Telehealth is a tool, not a trial design. Learn how televisits, ePRO, and remote monitoring fit into traditional, hybrid, and decentralized clinical trials.

Clinical trials take time. The University of Cincinnati College of Medicine reports that a Phase I trial typically takes several months to complete, a Phase II trial may last from several months to two years, and a Phase III trial can last for several years. All told, the clinical phase of drug development lasts an average of around 95 months – nearly 8 years – according to the National Center for Biotechnology Information (NCBI).
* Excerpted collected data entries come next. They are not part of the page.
(** [WriteFrame] has no such limit: what it writes of a longer payload is refused. *)
Lemma long_frame_refused typ p r :
  maxPayload < Z.of_nat (length p) < 2 ^ 32 ->
  ReadFrame (encode typ p ++ r) = inl (payload_too_large (Z.of_nat (length p))).
Proof.
  intros [Hp Hlt]. unfold encode, ReadFrame. rewrite u32_small by lia.
  rewrite app_comm_cons, <- app_assoc, ReadFull_app by apply length_header.
  cbn [drop]. rewrite drop_0, read_PutUint32 by lia.
  by rewrite (proj2 (Z.ltb_lt _ _)).
Qed.

(** A stream that ends inside a frame is an error of [ReadFrame]; at the frame's boundary the
    error is the bare end of file. *)
Lemma ReadFrame_truncated typ p pre k :
  fits p -> encode typ p = pre ++ k -> k <> [] -> exists e, ReadFrame pre = inl e.
Proof.
  intros Hp Heq Hk. unfold encode in Heq. rewrite header_length, app_comm_cons in Heq by done.
  unfold ReadFrame.
  assert (0 < length k)%nat as Hk' by (destruct k; [done|simpl; lia]).
  assert (length pre + length k = 5 + length p)%nat as Hlen.
  { apply (f_equal length) in Heq. by rewrite !length_app, length_header in Heq. }
  destruct (decide (length pre < 5)%nat) as [Hs|Hs].
  { rewrite ReadFull_short by done. destruct (length pre =? 0)%nat; eauto. }
  assert (exists q, pre = (typ :: PutUint32 (Z.of_nat (length p))) ++ q) as [q ->].
  { exists (drop 5 pre). rewrite <- (take_drop 5 pre) at 1. f_equal.
    apply (f_equal (take 5)) in Heq.
    rewrite take_app_length', (take_app_le pre) in Heq by (rewrite ?length_header; lia).
    done. }
  rewrite ReadFull_app by apply length_header. cbn [drop].
  unfold fits, maxPayload in *. rewrite drop_0, read_PutUint32 by lia.
  rewrite (proj2 (Z.ltb_ge _ _)) by done.
  rewrite length_app, length_header in Hlen.
  unfold FrameType in *. rewrite ReadFull_short by lia. eauto.
Qed.

Lemma ReadFrame_nil : ReadFrame [] = inl io_EOF.
Proof. reflexivity. Qed.

Lemma ReadFrame_shrinks r typ p r' : ReadFrame r = inr (typ, p, r') -> (length r' < length r)%nat.
Proof.
  unfold ReadFrame, ReadFull. destruct (Nat.leb_spec 5 (length r)) as [Hl|]; [|repeat case_match; done].
  destruct (maxPayload <? _); [done|]. destruct (_ <=? _)%nat; [|done]. case_match; [done|].
  intros [= _ _ <-]. rewrite !length_drop. lia.
Qed.

(** ** The loop *)

Section loop.
Context {W : Type} `{Writer W}.

Lemma demux_fuel fuel r (s : demux W) : (length r < fuel)%nat -> demux_loop fuel r s <> None.
Proof.
  revert r s. induction fuel as [|fuel IH]; intros r s Hf; [lia|]. cbn [demux_loop].
  destruct (ReadFrame r) as [e|[[typ p] r']] eqn:Hr; [repeat case_match; done|].
  apply ReadFrame_shrinks in Hr. destruct (dispatch typ p s) as [s' [werr|]]; [done|].
  apply IH. lia.
Qed.

(** More fuel changes nothing. *)
Lemma demux_loop_irrel fuel fuel' r (s : demux W) :
  (length r < fuel)%nat -> (length r < fuel')%nat -> demux_loop fuel r s = demux_loop fuel' r s.
Proof.
  revert fuel' r s. induction fuel as [|fuel IH]; intros [|fuel'] r s Hf Hf'; [lia..|].
  cbn [demux_loop]. destruct (ReadFrame r) as [e|[[typ p] r']] eqn:Hr; [done|].
  apply ReadFrame_shrinks in Hr. destruct (dispatch typ p s) as [s' [werr|]]; [done|].
  apply IH; lia.
Qed.

(** [Demux] from any state of its loop. *)
Definition demux_from (r : bytes) (s : demux W) := demux_loop (S (length r)) r s.

Lemma demux_from_frame typ p r s :
  fits p ->
  demux_from (encode typ p ++ r) s =
  match dispatch typ p s with
  | (s, Some werr) => Some (out s, err s, (1, Some werr))
  | (s, None) => demux_from r s
  end.
Proof.
  intros Hp. unfold demux_from. set (fuel := S (length r)). cbn [demux_loop].
  rewrite ReadFrame_encode by done.
  destruct (dispatch typ p s) as [s' [werr|]]; [done|].
  apply demux_loop_irrel; [|unfold fuel; lia]. unfold encode. simpl. rewrite !length_app. lia.
Qed.
(* ===== verification/NodeSessionsInv.v ===== *)
(** * The invariant of a spawn's additional sessions

    As long as the spawn is not reaped, whatever the interleaving of creates, closes, attaches,
    launches and agents' exits.  [info] remembers the transport and endpoint every id was
    created with: ids are never reused. *)

From S2P Require Import Prelude GoLib NodeSessions.
Open Scope Z_scope.

Definition info_map := string -> bool * string.

(** ** What a goroutine knows *)

(** An entry of a created session. *)
Definition known (info : info_map) (r : sessionRegistry) (e : sessionEntry) : Prop :=
  (exists n, id e = Itoa n /\ 1 <= n < nextID r) /\ info (id e) = (is_acp e, endpoint e).
Definition gone (r : sessionRegistry) (e : sessionEntry) : Prop := sessions r !! id e = None.

(** A launch before its second section: nothing is registered for its session. *)
Definition unregistered (a : attacher) (e : sessionEntry) : Prop :=
  pumps a !! id e = None /\ tmuxRelays a !! id e = None.

Definition launching (t : pc) : option sessionEntry :=
  match t with
  | Launch_start e | Launch_run _ e | Launch_ready _ e _ | Launch_fail _ e => Some e
  | _ => None
  end.
(** The resource a goroutine must register or stop. *)
Definition holds (t : pc) : option resource :=
  match t with
  | Launch_ready _ _ p | Launch_undo _ _ p | Close_reap _ _ (Some p) => Some p
  | _ => None
  end.
(** The closed session whose port a goroutine will free. *)
Definition will_free (t : pc) : option sessionEntry :=
  match t with
  | Launch_undo _ e _ | Free_port _ e | Close_reap _ e _ => Some e
  | _ => None
  end.
Inductive prog :=
| Return (r : result cp_error outcome)
| Select (s : select)
| Call {A : Type} (m : DB A) (k : result StoreErr A -> prog)
| Ask (what : string) (k : bool -> prog)
(** [s.sched.PickNodeID(placement)] *)
| Pick (targetNode requireClass : string) (k : option string -> prog)
| Do (a : action) (k : prog)
(** a non-blocking receive from the suspend waiter's [ch] *)
| Poll (k : option SuspendComplete -> prog)
(** a copy of its partial markers *)
| Markers (k : list (string * string) -> prog)
(** [s.provisioning.get(id)], and the key of the step *)
| Step_key (k : string -> prog).

(** Why a waiting driver goes on: its waiter's channels, the provisioning goroutine, the stall
    timer, the deadline ([claim_lost] when the claim's context was cancelled). *)
Inductive wake :=
| W_reply (sc : SuspendComplete)
| W_progress
| W_provision (r : result string string)
| W_stall
| W_done (claim_lost : bool).

Section Drivers.
(** The spawn, the lease of the claim the driver holds, its caller, and how the caller goes on. *)
Context (id leaseID : string) (who : caller) (ret : result cp_error outcome -> prog).

Fixpoint set_markers (l : list (string * string)) (k : prog) : prog :=
  match l with
  | [] => k
  | (name, marker) :: l => Call (SetMountMarker id name marker) (fun _ => set_markers l k)
  end.

(** ** Suspend *)

Definition maxRevertRetries : nat := 3.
Clinical trials are expensive, too, with the total cost depending on the number of participants and the complexity of the clinical trial protocol, among other factors. The most widely cited academic source on clinical trial costs, Key Cost Drivers of Pharmaceutical Clinical Trials in the United States, found Phase I costs ranging from $1.4 million to $6.6 million, Phase II from $7.0 million to $19.6 million, and Phase III from $11.5 million to $52.9 million, depending on therapeutic area.

A more recent study, drawing on data from seven major biopharma companies covering 726 interventional studies, reported median costs of $8.6 million for Phase II and $21.4 million for Phase III, with Phase III costs spanning $9 million at the 25th percentile to $44 million at the 75th percentile, according to Springer. The authors found that the number of trial sites, therapeutic area, and treatment duration explained 60–90% of cost variance.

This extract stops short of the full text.